1.2.6 术后处理及随访,两组手术24h内监测血压、脉搏均正常,常规予以抗感染、补液治疗 、并留置尿管。术后6h拔尿管,鼓励患者下床活动。腹腔镜组病人术后疼痛轻,无1例用止痛剂,全部病例均于术后24h内排气。开腹组病人因术后伤口疼痛而离床时间晚,术后病人均用术后镇痛泵或用止痛剂,排气时间长于腹腔镜组,一般需在24h之后。对有生育在求且保留输卵管者,手术后1个月,月经恢复干净3~7d行输卵管通液术,并随访妊娠情况,两组手术均于术后1个月、3个月、6个月、12个月、24个月进行连续随访,观察术后妊娠情况。
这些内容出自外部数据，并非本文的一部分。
Definition validateIdentity (identity : Identity) : result unit :=
  if negb (String.eqb (id_Network identity) "mainnet") && negb (String.eqb (id_Network identity) "testnet")
     && negb (String.eqb (id_Network identity) "regtest")
  then Err (New ("unsupported installation network " +:+ quote (id_Network identity)))
  else match id_Wallets identity with
       | [] => Err (New "installation requires at least one wallet")
       | _ => validate_wallets ∅ (id_Wallets identity)
       end.

Definition nul : string := String (ascii_of_N 0) EmptyString.
Definition nl : string := String (ascii_of_N 10) EmptyString.

Definition identity_line (w : WalletIdentity) : string :=
  wi_WalletID w +:+ nul +:+ wi_UFVKFingerprint w +:+ nul +:+ pretty (wi_BirthdayHeight w) +:+ nul
  +:+ pretty (wi_Account w) +:+ nl.
Definition legacy_identity_line (w : WalletIdentity) : string :=
  wi_WalletID w +:+ nul +:+ wi_UFVKFingerprint w +:+ nul +:+ pretty (wi_BirthdayHeight w) +:+ nl.

Definition checksum_with (line : WalletIdentity -> string) (identity : Identity) : string :=
  let c := canonicalIdentity identity in
  EncodeToString (Sum256 (id_Network c +:+ nl +:+ String.concat "" (map line (id_Wallets c)))).

Definition identityChecksum (identity : Identity) : string := checksum_with identity_line identity.
Definition legacyIdentityChecksum (identity : Identity) : string :=
  checksum_with legacy_identity_line identity.

(** * Verification *)

(** The loop over the skipped indices of one wallet. *)
Fixpoint verify_skipped (wallet : string) (next : Z) (previous : option Z) (skipped : list Z)
    : result unit :=
  match skipped with
  | [] => Ok tt
  | i :: rest =>
      if next <=? i
      then Err (about "installation wallet " "" wallet
                  (" has an unreserved skipped address index " +:+ pretty i))
      else if match previous with Some p => i <=? p | None => false end
      then Err (about "installation wallet " "" wallet
                  " skipped address indices are not strictly ordered")
      else verify_skipped wallet next (Some i) rest
  end.

Definition verify_wallet (got : WalletState) (wanted : WalletIdentity) : result unit :=
  let id := wi_WalletID wanted in
  if negb (String.eqb (ws_Fingerprint got) (wi_UFVKFingerprint wanted))
  then Err (about "installation wallet " "" id " UFVK fingerprint mismatch")
  else if negb (ws_Birthday got =? wi_BirthdayHeight wanted)
  then Err (about "installation wallet " "" id
              (" birthday mismatch: manifest=" +:+ pretty (ws_Birthday got) +:+ " configured="
               +:+ pretty (wi_BirthdayHeight wanted)))
  else if negb (ws_Account got =? wi_Account wanted)
  then Err (about "installation wallet " "" id
              (" account mismatch: manifest=" +:+ pretty (ws_Account got) +:+ " configured="
               +:+ pretty (wi_Account wanted)))
  else if index_space <? NextAddressIndex got
  then Err (about "installation wallet " "" id " has an invalid address high-water")
  else verify_skipped id (NextAddressIndex got) None (SkippedAddressIndices got).

Fixpoint verify_wallets (wallets : gmap string WalletState) (expected : list WalletIdentity)
    : result unit :=
  match expected with
  | [] => Ok tt
  | wanted :: rest =>
      match wallets !! wi_WalletID wanted with
      | None => Err (New ("installation manifest is missing configured wallet "
                          +:+ quote (wi_WalletID wanted)))
      | Some got => _ ← verify_wallet got wanted; verify_wallets wallets rest
      end
  end.

Fixpoint legacy_accounts (expected : list WalletIdentity) : result unit :=
  match expected with
  | [] => Ok tt
  | w :: rest =>
      if negb (wi_Account w =? 0)
      then Err (New ("installation manifest version 1 binds wallet " +:+ quote (wi_WalletID w)
                     +:+ " to account 0; configured account=" +:+ pretty (wi_Account w)))
      else legacy_accounts rest
  end.

Definition verifyManifest (manifest : Manifest) (expected : Identity) : result unit :=
  if negb (Version manifest =? 1) && negb (Version manifest =? manifestVersion)
  then Err (New ("unsupported installation manifest version " +:+ pretty (Version manifest)))
  else if negb (lower_hex32_bytes (InstallationID manifest))
  then Err (New "installation manifest has an invalid installation_id")
  else if negb (String.eqb (mf_Network manifest) (id_Network expected))
  then Err (New ("installation network mismatch: manifest=" +:+ quote (mf_Network manifest)
                 +:+ " configured=" +:+ quote (id_Network expected)))
  else
    wantIdentityChecksum ←
      (if Version manifest =? 1
       then _ ← legacy_accounts (id_Wallets expected); Ok (legacyIdentityChecksum expected)
       else Ok (identityChecksum expected));
    if negb (String.eqb (IdentitySHA256 manifest) wantIdentityChecksum)
    then Err (New "installation identity checksum does not match configured network and wallets")
    else if negb (Nat.eqb (size (Wallets manifest)) (length (id_Wallets expected)))
    then Err (New "installation wallet set does not match configured wallets")
    else
      _ ← verify_wallets (Wallets manifest) (id_Wallets expected);
      if IsZero (mf_CreatedAt manifest) || IsZero (mf_UpdatedAt manifest)
         || (mf_UpdatedAt manifest <? mf_CreatedAt manifest)
      then Err (New "installation manifest timestamps are invalid")
      else Ok tt.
1.2.7 统计学处理:数据处理采用X2检验,Plt;0.05为差异有显著性意义。
2 结果
患者均成功完成腹腔镜手术,无术中改剖腹患者,两组在异位妊娠类型构成,年龄、体重、孕产次等方面差异无显著性;在术中失血量、术后恢复、术后止痛药应用、住院时间及术后输卵管通等方面差异有显著性。
2.1 腹腔镜与开腹组的术后情况及治疗结果(见表1)。
表1 两组手术后临床指标比较(略)
腹腔镜组保留患侧输卵管8例,术后一个月,在宫腔镜下行双侧输卵管通液术,复通7例,占87.5%,半年内妊娠3例,占42.85%,1年内妊娠3例,占42.85%。开腹组保留患侧输卵管者8例,术后1个月在宫腔镜下行双侧输卵管通液术,复通6例,半年内妊娠2例,占33.33%,1年内妊娠2例,占33.3%。两者比较差异有显著性(Plt;0.05)。